Those labs are still training evidence, not production security validation. Their strength is that they force each claim to point back to artifacts.
Why Single-View Evidence Fails
Single-view evidence fails because the browser is not a single artifact.
Raw HTML can show what was initially served, but it does not necessarily show what the browser became after script execution, client-side rendering, asynchronous fetches, user interaction, or delayed state changes.
DOM evidence can show script-mutated document state, hidden nodes, attributes, and structural relationships. It does not automatically prove what the user visually perceived.
Rendered text can show user-facing text more directly than raw source. It does not preserve layout, visual hierarchy, brand-like presentation, QR codes, icons, canvas content, or fake dialog styling.
Screenshot evidence can preserve visual state, layout, QR codes, and analyst-reviewable presentation. It does not expose hidden DOM, frame origin, model context, redirect history, or extraction logic.
Frame evidence can show nested browsing contexts. It is often lost when the harness captures only the top-level page. Losing frame evidence can hide where content came from and how it related to the visible page.
Model context may contain extracted content that differs from both visual evidence and DOM evidence. It may omit visible content, include hidden content, collapse frame boundaries, or merge browser-derived text with trusted instructions.
A weak test stores one artifact and writes a conclusion.
A serious test compares evidence views.
A disagreement between evidence views is not noise.
It may be the finding.
DOM Evidence
DOM evidence captures the browser’s document model.

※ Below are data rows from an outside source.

Lemma addtask_map s m rk l t :
  db_rep s m rk -> s.(pdb.heap) !! l = None -> m !! task_key t = None ->
  exists s', pdb_addtask (with_heap s (<[l := pinfo.mk None None None t]> s.(pdb.heap)))
               t.(tstat.gen).(tgen.pid) l = Some s' /\
    db_rep s' (<[task_key t := t]> m) rk.
Proof.
  intros (bs & rs & HH & HR & HU & HC & Hrk) Hfresh Hm.
  destruct (fresh_cell _ _ _ HH Hfresh) as [Hla Hlc].
  destruct (addtask_refines s bs rs l t HH HR Hfresh) as (s' & E & HH' & HR' & Hts).
  exists s'. split; [done|]. exists (add_cell bs t.(tstat.gen).(tgen.pid) l), rs.
  assert (Hold : forall k, k ∈ cells bs -> ts s'.(pdb.heap) k = ts s.(pdb.heap) k).
  { intros k Hk. rewrite Hts, decide_False; [done|]. by intros ->. }
  assert (Hnew : ts s'.(pdb.heap) l = Some t) by (by rewrite Hts, decide_True).
  assert (Hne : forall k, k ∈ cells bs -> cell_key s'.(pdb.heap) k ≠ Some (task_key t)).
  { intros k Hk Ek. apply cell_key_inv in Ek as (u & Hu & Ek). rewrite Hold in Hu by done.
    assert (m !! task_key t = Some u) by (apply HC; eauto). congruence. }
  split_and!; try done.
  - intros k k'. rewrite !(add_cell_cells s) by done. intros [->|Hk] [->|Hk'] Ek; try done.
    + destruct (Hne k' Hk'). by rewrite <-Ek, (cell_key_ts _ _ _ Hnew).
    + destruct (Hne k Hk). by rewrite Ek, (cell_key_ts _ _ _ Hnew).
    + apply HU; try done. unfold cell_key in *. by rewrite !Hold in Ek.
  - intros k u. rewrite lookup_insert. case_decide as Ek; [subst k|]; split.
    + intros [= <-]. exists l. rewrite (add_cell_cells s) by done. auto.
    + intros (l' & Hl' & Hu & Eu). rewrite (add_cell_cells s) in Hl' by done.
      destruct Hl' as [->|Hl']; [congruence|]. destruct (Hne l' Hl').
      by rewrite (cell_key_ts _ _ _ Hu), Eu.
    + intros (l' & Hl' & Hu & Eu)%HC. exists l'. rewrite (add_cell_cells s), Hold by done. auto.
    + intros (l' & Hl' & Hu & Eu). rewrite (add_cell_cells s) in Hl' by done.
      destruct Hl' as [->|Hl']; [congruence|]. rewrite Hold in Hu by done. apply HC. eauto.
  - intros k. rewrite Hrk. split; intros (l' & Hl' & Ek); exists l'; (split; [done|]);
      unfold cell_key in *; [rewrite Hold | rewrite Hold in Ek]; try done; by eapply res_cells.
Qed.

Lemma cleanresidue_map s m rk : db_rep s m rk ->
  exists s', pdb_cleanresidue s = Some s' /\ db_idle s' (filter (fun kt => kt.1 ∉ rk) m).
Proof.
  intros (bs & rs & HH & HR & HU & HC & Hrk).
  destruct (cleanresidue_refines s bs rs HH HR HU) as (s' & E & HH' & HR' & Hts).
  exists s'. split; [done|]. exists (drop_cells rs bs). split; [done|].
  assert (Hc : forall l, l ∈ cells (drop_cells rs bs) <-> l ∈ cells bs /\ l ∉ rs).
  { intros l. rewrite !in_cells. unfold drop_cells. split.
    - intros (i & b & Hb & Hl). rewrite list_lookup_fmap in Hb.
      destruct (bs !! i) as [c|] eqn:Ec; cbn in Hb; simplify_eq.
      rewrite list_elem_of_filter in Hl. destruct Hl. eauto 6.
    - intros [(i & b & Hb & Hl) Hr]. exists i, (filter (fun k => k ∉ rs) b).
      rewrite list_lookup_fmap, Hb, list_elem_of_filter. done. }
  split.
  - intros k k' [Hk ?]%Hc [Hk' ?]%Hc Ek. apply HU; [done..|]. unfold cell_key in *.
    by rewrite !Hts, !decide_False in Ek.
  - intros k t. rewrite map_lookup_filter_Some, (HC k t). cbn. split.
    + intros [(l & Hl & Ht & <-) Hk]. exists l. assert (l ∉ rs).
      { intros Hin. apply Hk, Hrk. exists l. split; [done|]. by apply cell_key_ts. }
      rewrite Hc, Hts, decide_False by done. done.
    + intros (l & [Hl Hlr]%Hc & Ht & Ek). rewrite Hts, decide_False in Ht by done. split; [eauto|].
      intros (l' & Hl' & Ek')%Hrk. apply Hlr. rewrite (HU l l'); try done.
      * by eapply res_cells.
      * by rewrite Ek', (cell_key_ts _ _ _ Ht), Ek.
Qed.

Lemma deltask_map s m rk k t : db_rep s m rk -> m !! k = Some t ->
  exists s', pdb_deltask s k.1 k.2 = Some (1, s') /\ db_rep s' (delete k m) (rk ∖ {[k]}).
Proof.
  intros (bs & rs & HH & HR & HU & HC & Hrk) Hm.
  destruct (proj1 (HC k t) Hm) as (l & Hl & Ht & Ek).
  pose proof (cell_bucket _ _ _ _ HH Hl Ht) as Hb. subst k. cbn [task_key fst snd].
  apply ts_lookup in Ht as Hn. destruct Hn as (n & Hn & En).
  pose proof (deltask_refines s bs rs t.(tstat.gen).(tgen.pid) t.(tstat.gen).(tgen.isproc) HH HR) as HD.
  rewrite (find_self _ _ _ _ l n) in HD; try done; try (by unfold pinfo_pid, pinfo_isproc; rewrite En).
  2:{ intros k Hk. apply HU; [by eapply bucket_cells | done]. }
  destruct HD as (s' & E & HH' & HR' & Hts); [by intros E; rewrite E in Hb; set_solver|].
  exists s'. split; [done|]. exists (del_cell bs t.(tstat.gen).(tgen.pid) l), (remove_cell l rs).
  assert (Hold : forall k, k ≠ l -> ts s'.(pdb.heap) k = ts s.(pdb.heap) k).
  { intros k Hk. by rewrite Hts, decide_False. }
  assert (Hok : forall k u, k ∈ cells bs -> ts s.(pdb.heap) k = Some u -> task_key u = task_key t -> k = l).
  { intros k u Hk Hu Eu. apply HU; [done..|]. by rewrite (cell_key_ts _ _ _ Hu), (cell_key_ts _ _ _ Ht), Eu. }
  split_and!; try done.
  - intros k k'. rewrite !(del_cell_cells s) by done. intros [? Hk] [? Hk'] Ek. apply HU; [done..|].
    unfold cell_key in *. by rewrite !Hold in Ek.
  - intros k u. rewrite lookup_delete_Some, (HC k u). split.
    + intros (Hne & l' & Hl' & Hu & <-). exists l'. assert (l' ≠ l) by (intros ->; congruence).
      rewrite (del_cell_cells s), Hold by done. done.
    + intros (l' & Hl' & Hu & <-). rewrite (del_cell_cells s) in Hl' by done. destruct Hl' as [Hne Hl'].
      rewrite Hold in Hu by done. split; [|eauto]. intros Ek. apply Hne. by apply (Hok _ u).
  - intros k'. rewrite (residue_keys_remove s bs rs rk l (task_key t) HH HR HU Hl) by
      (done || by rewrite (cell_key_ts _ _ t Ht)).
    assert (Hr : forall l', l' ∈ remove_cell l rs -> l' ≠ l).
    { intros l'. unfold remove_cell. rewrite list_elem_of_filter. tauto. }
    split; intros (l' & Hl' & Ek); exists l'; (split; [done|]); unfold cell_key in *;
      [rewrite Hold | rewrite Hold in Ek]; auto.
Qed.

The DOM Standard defines a platform-neutral model for events and node trees, while MDN Web Docs describes the DOM as a programming interface for web documents that represents the page so programs can change document structure, style, and content.
For browser-based AI security testing, DOM evidence matters because it can show state that does not exist in raw source and may not appear in a screenshot.
It can show:
- script-mutated nodes
- hidden elements
- attributes
- metadata
- form structure
- injected or rewritten content
- client-rendered content
- node relationships
- content that extraction logic may see even when a user does not
DOM evidence is especially important when testing hidden content influence, model-context contamination, DOM versus rendered mismatch, delayed content, and client-side state changes.
But DOM evidence has limits.
The DOM is not automatically equivalent to what the user saw. A node can exist but be invisible. A value can be present but not displayed. A script can mutate the document after initial capture. A browser extension, automation harness, or accessibility-oriented extraction method may see content differently from the user.
A DOM snapshot should therefore be treated as one evidence view.
Not the whole truth.
Rendered Page Evidence
Rendered page evidence captures what the page presents as user-facing content.
This may include visible text extraction, computed visibility, accessible text, layout-adjacent text, and other browser-derived representations of what a user could plausibly read.
Rendered text is useful because raw HTML and DOM snapshots can overstate what matters visually. A page may contain many nodes that are hidden, offscreen, collapsed, or irrelevant. Rendered text helps focus on what the browser exposed to the user.
Rendered page evidence helps answer:
- What text was visible?
- What content was likely user-facing?
- Did the visible text match the DOM?
- Did the model context omit visible content?
- Did the model context include content that was not visible?
- Did the user-facing state change after initial load?
Rendered text also has limits.
It does not preserve visual hierarchy. It may flatten the page. It may lose proximity between labels and fields. It may miss QR codes, images, icons, fake dialogs, brand-like styling, and spatial deception. It may not represent canvas-rendered text. It may differ based on viewport, fonts, language support, browser engine, or extraction method.
Rendered text should therefore be captured alongside screenshot evidence, DOM evidence, timing evidence, and frame-tree evidence.
It is useful because it is comparable.
It is weak when treated as complete.
Screenshot Evidence
Screenshot evidence captures the visible browser state.
Screenshots matter because browser risk is often visual. A screenshot can preserve visual hierarchy, page layout, QR codes, fake dialogs, brand-like presentation, visual spoofing, warning banners, button placement, and page composition.
A screenshot can show what text extraction misses.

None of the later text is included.